# EXERCISE DESCRIPTION
Among the entries that follow, tally the lines with the string "Hsub". Give no more than the number.

-- INFORMATION PROVIDED follows --

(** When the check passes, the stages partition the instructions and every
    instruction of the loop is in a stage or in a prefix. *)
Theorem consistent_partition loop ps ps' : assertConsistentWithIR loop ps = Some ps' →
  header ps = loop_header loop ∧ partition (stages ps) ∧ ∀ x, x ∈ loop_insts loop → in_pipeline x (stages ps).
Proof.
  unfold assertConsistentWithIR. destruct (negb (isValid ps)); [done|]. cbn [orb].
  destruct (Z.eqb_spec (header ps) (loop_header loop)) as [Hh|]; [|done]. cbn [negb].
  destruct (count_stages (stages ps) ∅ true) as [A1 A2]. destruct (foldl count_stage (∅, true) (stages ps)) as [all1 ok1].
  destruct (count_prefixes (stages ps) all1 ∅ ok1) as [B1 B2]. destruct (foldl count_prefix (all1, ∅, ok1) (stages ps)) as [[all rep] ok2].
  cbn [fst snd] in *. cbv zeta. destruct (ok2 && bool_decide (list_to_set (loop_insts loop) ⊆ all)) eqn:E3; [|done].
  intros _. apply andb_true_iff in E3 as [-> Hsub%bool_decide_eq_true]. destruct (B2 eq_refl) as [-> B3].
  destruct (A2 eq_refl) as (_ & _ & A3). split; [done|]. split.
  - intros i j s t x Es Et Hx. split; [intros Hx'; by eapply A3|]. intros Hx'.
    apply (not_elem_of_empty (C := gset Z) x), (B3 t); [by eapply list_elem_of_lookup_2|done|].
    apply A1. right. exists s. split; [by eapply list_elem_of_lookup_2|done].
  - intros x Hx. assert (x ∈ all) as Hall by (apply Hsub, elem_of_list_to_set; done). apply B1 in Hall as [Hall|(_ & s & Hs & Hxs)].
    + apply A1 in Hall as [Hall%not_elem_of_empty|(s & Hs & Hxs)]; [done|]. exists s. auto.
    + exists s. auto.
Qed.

-- INFORMATION PROVIDED concluded --

# WRITTEN ANSWER
2